The controller owns:

  • hydrating, dirty, saving, and pendingSave state.
  • Autosave scheduling.
  • Final flush behavior.
  • Coalescing in-flight saves so the latest snapshot wins.
  • Error reporting through controller.getState().error and subscribers.

It does not own:

  • Which fields are durable.
  • How snapshots are serialized.
  • Where snapshots are stored.
  • How loaded snapshots are merged into runtime state.

Remove Flow

Remove flow is for deleting or clearing the durable workspace snapshot, not for ordinary edits. It is relevant for workflows such as deleting a project, resetting a saved workspace, clearing local app data, or replacing a workspace with a freshly imported one.
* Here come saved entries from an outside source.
(** *** Reading a list of names *)

Lemma read_each_spec file_path sheet_names : forall all_sheets printed,
  read_each pd file_path sheet_names all_sheets printed
  = (fold_left (keep_readable pd file_path) sheet_names all_sheets,
     (printed ++ flat_map (warning_for pd file_path) sheet_names)%list).
Proof.
  induction sheet_names as [|sheet rest IH]; intros all_sheets printed.
  - simpl. now rewrite app_nil_r.
  - cbn [read_each fold_left flat_map].
    destruct (read_excel pd file_path sheet false) as [df | e] eqn:E;
      rewrite IH.
    + replace (keep_readable pd file_path all_sheets sheet)
        with (dict_set sheet df all_sheets)
        by (unfold keep_readable; now rewrite E).
      replace (warning_for pd file_path sheet) with (@nil string)
        by (unfold warning_for; now rewrite E).
      reflexivity.
    + replace (keep_readable pd file_path all_sheets sheet) with all_sheets
        by (unfold keep_readable; now rewrite E).
      replace (warning_for pd file_path sheet) with [warning sheet e]
        by (unfold warning_for; now rewrite E).
      unfold append. now rewrite <- app_assoc.
Qed.

(** A list selector never fails while reading: every name that cannot be
    read is left out and reported, and the other names are read in order. *)
Lemma read_sheets_list file_path sheet_names :
  read_sheets pd file_path (SheetList sheet_names)
  = mkRun (flat_map (warning_for pd file_path) sheet_names)
      (Ok (fold_left (keep_readable pd file_path) sheet_names [])).
Proof.
  unfold read_sheets. now rewrite read_each_spec.
Qed.

(** With one readable and one unreadable name, in either order, only the
    readable sheet is loaded, one warning is printed, and
    [excel_to_formatted_text] ends as it does for the readable name alone;
    with a supported format it returns normally. *)
Lemma formatted_text_with_one_unreadable_sheet file_path good bad df e
    output_format chunk_size prompt_template include_summary
    evaluate_formulas sheet_names :
  read_excel pd file_path good false = Ok df ->
  read_excel pd file_path bad false = Raise e ->
  sheet_names = [good; bad] \/ sheet_names = [bad; good] ->
  is_supported pd output_format = true ->
  let r := excel_to_formatted_text pd file_path (SheetList sheet_names)
             output_format chunk_size prompt_template include_summary
             evaluate_formulas in
  read_sheets pd file_path (SheetList sheet_names)
  = mkRun [warning bad e] (Ok [(good, df)])
  /\ outcome r
     = outcome (excel_to_formatted_text pd file_path (SheetList [good])
                  output_format chunk_size prompt_template include_summary
                  evaluate_formulas)
  /\ exists text, outcome r = Ok text.
Proof.
  intros Hgood Hbad Hnames Hfmt r.
  assert (Hread : read_sheets pd file_path (SheetList sheet_names)
                  = mkRun [warning bad e] (Ok [(good, df)])).
  { rewrite read_sheets_list.
    destruct Hnames as [-> | ->]; cbn [flat_map fold_left];
      unfold keep_readable, warning_for; rewrite Hgood, Hbad; reflexivity. }
  assert (Hone : read_sheets pd file_path (SheetList [good])
                 = mkRun [] (Ok [(good, df)])).
  { rewrite read_sheets_list. cbn [flat_map fold_left].
    unfold keep_readable, warning_for. now rewrite Hgood. }
  split; [exact Hread|].
  subst r. unfold excel_to_formatted_text. rewrite Hread, Hone.
  split; [reflexivity|].
  cbn [outcome bind]. unfold formatted_body. cbn [dict_is_empty].
  destruct (convert_to_format_supported pd _ Hfmt) as (render & _ & Hr).
  rewrite (format_sheets_supported pd _ render _ Hr). cbn [bind try_except].
  eexists. reflexivity.
Qed.

(** As soon as one loaded sheet is non-empty, [excel_to_chunked_text] ends
    with the re-raised [UnboundLocalError] of its call to [chunk_df],
    whatever the format, the chunk size and the template. *)
Lemma chunked_text_unbound_local file_path sheet_names output_format
    chunk_size prompt_template include_summary all_sheets :
  outcome (read_sheets pd file_path sheet_names) = Ok all_sheets ->
  non_empty_sheets all_sheets <> [] ->
  outcome (excel_to_chunked_text pd file_path sheet_names output_format
             chunk_size prompt_template include_summary)
  = Raise (Exception
             (chunked_prefix ++ str_exn (UnboundLocalError "chunk_df"))).
Proof.
  intros Hload Hsome.
  rewrite (chunked_outcome pd _ _ _ _ _ _ _ Hload), chunked_body_unfold.
  destruct all_sheets as [|kv rest]; [now elim Hsome|]. cbn [dict_is_empty].
  destruct (non_empty_sheets (kv :: rest)); [congruence | reflexivity].
Qed.

End Bodies.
If you pass remove, persistence.storage.removeItem(name) first flushes pending state so the host does not lose an in-flight save. It then pauses dirty tracking, calls your remove adapter, and marks the saved snapshot as null.

ts
const persistence = createRoomStorePersistence({
  partialize,
  load,
  save,
  remove: async (name) => {
    await deleteWorkspaceState(name);
  },
});

Without a remove option, removeItem() throws. This makes accidental durable deletes explicit.

Practical Checklist

When integrating persistence in an app:

  1. Decide the durable state shape. Prefer persisted slice configs first.
  2. Define Zod schemas for persisted slice configs.
  3. Use createPersistHelpers() for partialize and merge.
  4. Use createRoomStorePersistence() for storage, dirty tracking, autosave, and final flush.
  5. Pass persistence.storage, persistence.partialize, and persistence.onRehydrateStorage to Zustand persist.
  6. Register persistence.flush('final-flush') for unload, close, or project switch.
  7. Use createPersistenceController() directly only for non-Zustand persistence flows.